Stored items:
----
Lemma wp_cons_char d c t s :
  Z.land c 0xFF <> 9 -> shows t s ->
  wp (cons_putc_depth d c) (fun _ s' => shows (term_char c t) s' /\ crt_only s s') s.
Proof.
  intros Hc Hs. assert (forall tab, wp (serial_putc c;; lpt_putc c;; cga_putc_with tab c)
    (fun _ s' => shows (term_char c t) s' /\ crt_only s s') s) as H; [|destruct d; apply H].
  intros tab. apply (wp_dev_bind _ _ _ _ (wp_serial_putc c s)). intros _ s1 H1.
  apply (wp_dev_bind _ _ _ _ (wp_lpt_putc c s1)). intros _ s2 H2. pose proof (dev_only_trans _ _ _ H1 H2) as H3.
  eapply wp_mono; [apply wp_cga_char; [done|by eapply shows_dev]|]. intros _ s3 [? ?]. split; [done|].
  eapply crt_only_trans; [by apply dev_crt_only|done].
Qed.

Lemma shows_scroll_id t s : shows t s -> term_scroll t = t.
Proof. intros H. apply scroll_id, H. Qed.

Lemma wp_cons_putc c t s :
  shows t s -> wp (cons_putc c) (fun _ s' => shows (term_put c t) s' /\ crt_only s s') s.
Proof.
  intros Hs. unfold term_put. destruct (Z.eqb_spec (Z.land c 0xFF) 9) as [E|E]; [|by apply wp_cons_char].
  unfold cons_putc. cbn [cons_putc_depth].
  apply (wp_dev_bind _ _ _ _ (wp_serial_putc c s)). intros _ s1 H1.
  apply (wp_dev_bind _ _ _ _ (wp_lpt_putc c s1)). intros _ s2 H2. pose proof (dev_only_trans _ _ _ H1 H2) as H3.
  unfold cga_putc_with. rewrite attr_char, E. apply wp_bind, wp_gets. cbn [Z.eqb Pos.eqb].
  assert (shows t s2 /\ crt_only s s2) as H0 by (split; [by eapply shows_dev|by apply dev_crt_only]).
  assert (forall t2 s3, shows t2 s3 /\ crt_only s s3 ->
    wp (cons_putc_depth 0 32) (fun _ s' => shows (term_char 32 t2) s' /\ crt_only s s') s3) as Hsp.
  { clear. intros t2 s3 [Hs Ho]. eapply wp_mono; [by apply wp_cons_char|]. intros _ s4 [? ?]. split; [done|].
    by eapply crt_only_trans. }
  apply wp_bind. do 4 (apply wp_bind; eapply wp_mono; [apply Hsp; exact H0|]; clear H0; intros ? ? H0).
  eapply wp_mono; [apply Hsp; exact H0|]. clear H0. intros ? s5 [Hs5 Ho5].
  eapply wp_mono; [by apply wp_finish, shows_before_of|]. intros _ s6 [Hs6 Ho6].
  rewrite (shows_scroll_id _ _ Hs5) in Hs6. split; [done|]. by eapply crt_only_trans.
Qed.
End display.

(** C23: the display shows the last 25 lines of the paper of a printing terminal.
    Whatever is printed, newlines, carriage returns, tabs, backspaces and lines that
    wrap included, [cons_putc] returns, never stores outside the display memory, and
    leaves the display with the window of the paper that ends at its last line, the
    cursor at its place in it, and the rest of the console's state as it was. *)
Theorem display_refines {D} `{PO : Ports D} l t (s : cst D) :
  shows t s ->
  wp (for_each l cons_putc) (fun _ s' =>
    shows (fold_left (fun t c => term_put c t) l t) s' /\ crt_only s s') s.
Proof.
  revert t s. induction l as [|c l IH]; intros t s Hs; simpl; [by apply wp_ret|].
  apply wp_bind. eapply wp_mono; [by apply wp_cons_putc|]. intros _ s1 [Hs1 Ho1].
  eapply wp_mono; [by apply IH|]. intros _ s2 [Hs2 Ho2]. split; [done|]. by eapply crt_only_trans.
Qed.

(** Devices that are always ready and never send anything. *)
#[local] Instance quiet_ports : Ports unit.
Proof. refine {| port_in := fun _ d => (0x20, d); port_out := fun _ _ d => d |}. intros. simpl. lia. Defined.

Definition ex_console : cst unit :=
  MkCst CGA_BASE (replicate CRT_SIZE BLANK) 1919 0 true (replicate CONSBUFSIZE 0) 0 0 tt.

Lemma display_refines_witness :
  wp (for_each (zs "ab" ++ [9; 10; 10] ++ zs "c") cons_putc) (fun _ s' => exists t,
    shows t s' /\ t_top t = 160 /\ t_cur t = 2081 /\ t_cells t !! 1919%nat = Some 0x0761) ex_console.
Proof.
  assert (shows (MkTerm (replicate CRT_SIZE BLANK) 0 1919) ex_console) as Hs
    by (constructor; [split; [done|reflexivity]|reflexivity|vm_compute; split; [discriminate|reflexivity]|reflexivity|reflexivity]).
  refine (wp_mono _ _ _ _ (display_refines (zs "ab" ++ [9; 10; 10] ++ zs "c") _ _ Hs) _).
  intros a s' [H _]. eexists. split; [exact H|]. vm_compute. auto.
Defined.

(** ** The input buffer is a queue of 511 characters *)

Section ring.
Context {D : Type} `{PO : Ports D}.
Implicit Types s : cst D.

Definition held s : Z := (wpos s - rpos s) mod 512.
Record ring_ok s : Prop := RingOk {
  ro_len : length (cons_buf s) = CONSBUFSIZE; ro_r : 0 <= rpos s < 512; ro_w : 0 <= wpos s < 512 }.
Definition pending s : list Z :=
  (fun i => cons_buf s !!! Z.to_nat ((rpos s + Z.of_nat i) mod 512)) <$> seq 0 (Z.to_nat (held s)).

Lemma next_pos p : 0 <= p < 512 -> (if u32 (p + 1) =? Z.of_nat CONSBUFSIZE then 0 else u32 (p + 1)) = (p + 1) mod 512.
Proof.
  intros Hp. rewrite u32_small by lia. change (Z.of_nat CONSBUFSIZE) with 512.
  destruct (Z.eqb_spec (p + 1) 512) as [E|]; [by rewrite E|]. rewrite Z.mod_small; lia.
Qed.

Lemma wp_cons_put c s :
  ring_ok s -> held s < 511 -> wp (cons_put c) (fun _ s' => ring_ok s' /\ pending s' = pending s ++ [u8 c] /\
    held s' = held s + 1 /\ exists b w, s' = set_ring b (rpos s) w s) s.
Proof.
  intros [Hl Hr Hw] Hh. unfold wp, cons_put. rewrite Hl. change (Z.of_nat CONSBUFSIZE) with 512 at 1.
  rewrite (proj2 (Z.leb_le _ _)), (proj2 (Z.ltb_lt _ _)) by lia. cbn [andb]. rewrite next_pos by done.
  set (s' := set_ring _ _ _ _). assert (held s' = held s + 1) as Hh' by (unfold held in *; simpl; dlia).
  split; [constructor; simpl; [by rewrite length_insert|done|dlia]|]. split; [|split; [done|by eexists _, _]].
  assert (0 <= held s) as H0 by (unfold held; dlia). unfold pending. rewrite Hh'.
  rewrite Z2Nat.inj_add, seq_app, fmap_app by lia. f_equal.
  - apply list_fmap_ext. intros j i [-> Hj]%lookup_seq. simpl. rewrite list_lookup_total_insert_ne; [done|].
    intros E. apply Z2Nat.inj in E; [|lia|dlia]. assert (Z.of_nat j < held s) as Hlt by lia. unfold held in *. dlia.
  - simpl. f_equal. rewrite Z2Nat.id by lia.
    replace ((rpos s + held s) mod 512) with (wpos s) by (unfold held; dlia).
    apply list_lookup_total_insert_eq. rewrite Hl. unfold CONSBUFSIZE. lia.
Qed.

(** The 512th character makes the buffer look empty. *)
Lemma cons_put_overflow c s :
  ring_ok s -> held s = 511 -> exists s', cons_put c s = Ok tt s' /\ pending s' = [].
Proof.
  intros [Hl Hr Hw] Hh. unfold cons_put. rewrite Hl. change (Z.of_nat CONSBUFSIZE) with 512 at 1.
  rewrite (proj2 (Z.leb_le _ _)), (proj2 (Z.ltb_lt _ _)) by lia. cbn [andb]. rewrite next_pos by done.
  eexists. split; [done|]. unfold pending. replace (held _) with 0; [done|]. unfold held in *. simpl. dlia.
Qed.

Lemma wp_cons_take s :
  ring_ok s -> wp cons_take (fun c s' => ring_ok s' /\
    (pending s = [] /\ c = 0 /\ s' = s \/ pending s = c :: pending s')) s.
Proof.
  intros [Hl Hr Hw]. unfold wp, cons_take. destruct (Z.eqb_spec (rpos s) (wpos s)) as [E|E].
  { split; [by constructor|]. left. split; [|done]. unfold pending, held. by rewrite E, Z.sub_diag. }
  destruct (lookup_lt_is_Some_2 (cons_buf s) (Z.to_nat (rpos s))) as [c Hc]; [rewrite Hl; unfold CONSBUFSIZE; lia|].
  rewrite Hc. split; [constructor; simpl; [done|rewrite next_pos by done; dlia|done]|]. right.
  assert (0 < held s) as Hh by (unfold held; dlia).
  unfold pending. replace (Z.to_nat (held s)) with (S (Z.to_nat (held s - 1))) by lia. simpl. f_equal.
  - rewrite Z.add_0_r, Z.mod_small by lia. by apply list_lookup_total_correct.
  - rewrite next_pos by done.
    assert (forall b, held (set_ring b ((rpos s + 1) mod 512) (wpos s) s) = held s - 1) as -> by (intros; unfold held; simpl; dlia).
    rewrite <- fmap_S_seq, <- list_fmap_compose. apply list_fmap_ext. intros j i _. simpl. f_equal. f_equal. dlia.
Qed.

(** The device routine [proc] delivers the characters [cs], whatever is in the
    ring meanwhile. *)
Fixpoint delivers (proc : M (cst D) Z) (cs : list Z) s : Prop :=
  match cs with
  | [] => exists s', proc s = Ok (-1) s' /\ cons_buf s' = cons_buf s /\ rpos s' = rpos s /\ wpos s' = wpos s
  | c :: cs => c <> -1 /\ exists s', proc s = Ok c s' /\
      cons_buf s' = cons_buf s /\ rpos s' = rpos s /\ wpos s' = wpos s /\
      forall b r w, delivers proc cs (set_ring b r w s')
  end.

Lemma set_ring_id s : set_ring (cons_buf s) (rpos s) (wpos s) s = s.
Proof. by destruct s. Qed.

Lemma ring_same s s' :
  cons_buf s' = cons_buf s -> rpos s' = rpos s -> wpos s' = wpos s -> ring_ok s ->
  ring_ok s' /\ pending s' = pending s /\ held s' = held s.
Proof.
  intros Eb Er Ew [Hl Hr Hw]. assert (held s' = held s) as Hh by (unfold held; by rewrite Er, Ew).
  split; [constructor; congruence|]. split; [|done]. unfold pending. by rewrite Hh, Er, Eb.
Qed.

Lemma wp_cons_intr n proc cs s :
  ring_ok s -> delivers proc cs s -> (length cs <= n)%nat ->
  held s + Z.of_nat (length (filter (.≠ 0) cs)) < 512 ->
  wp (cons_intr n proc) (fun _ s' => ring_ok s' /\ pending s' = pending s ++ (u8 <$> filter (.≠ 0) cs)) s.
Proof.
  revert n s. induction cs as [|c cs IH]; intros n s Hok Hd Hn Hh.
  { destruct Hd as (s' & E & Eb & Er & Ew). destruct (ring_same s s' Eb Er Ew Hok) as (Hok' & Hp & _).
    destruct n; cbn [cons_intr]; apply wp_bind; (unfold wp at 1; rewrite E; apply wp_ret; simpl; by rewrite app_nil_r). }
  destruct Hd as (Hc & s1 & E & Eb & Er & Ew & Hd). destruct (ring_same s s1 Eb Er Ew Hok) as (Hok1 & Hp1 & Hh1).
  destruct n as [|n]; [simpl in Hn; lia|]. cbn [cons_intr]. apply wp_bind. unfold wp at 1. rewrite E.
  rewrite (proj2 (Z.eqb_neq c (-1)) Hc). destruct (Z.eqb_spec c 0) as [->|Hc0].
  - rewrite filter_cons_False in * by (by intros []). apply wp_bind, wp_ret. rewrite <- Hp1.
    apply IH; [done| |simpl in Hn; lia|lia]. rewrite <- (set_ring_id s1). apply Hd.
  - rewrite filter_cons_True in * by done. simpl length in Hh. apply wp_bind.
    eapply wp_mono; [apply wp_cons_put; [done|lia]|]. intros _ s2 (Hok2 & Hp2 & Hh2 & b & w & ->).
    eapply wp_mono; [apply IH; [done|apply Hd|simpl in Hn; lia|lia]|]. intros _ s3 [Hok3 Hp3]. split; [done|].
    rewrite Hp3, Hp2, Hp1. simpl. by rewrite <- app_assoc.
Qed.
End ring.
----
- [Task instructions]
When the line containing "d; apply H]." is reached, include it and stop. Until then, output each line of the entries exactly as given, starting from the first.

- [Solution to the exercise]
Lemma wp_cons_char d c t s :
  Z.land c 0xFF <> 9 -> shows t s ->
  wp (cons_putc_depth d c) (fun _ s' => shows (term_char c t) s' /\ crt_only s s') s.
Proof.
  intros Hc Hs. assert (forall tab, wp (serial_putc c;; lpt_putc c;; cga_putc_with tab c)
    (fun _ s' => shows (term_char c t) s' /\ crt_only s s') s) as H; [|destruct d; apply H].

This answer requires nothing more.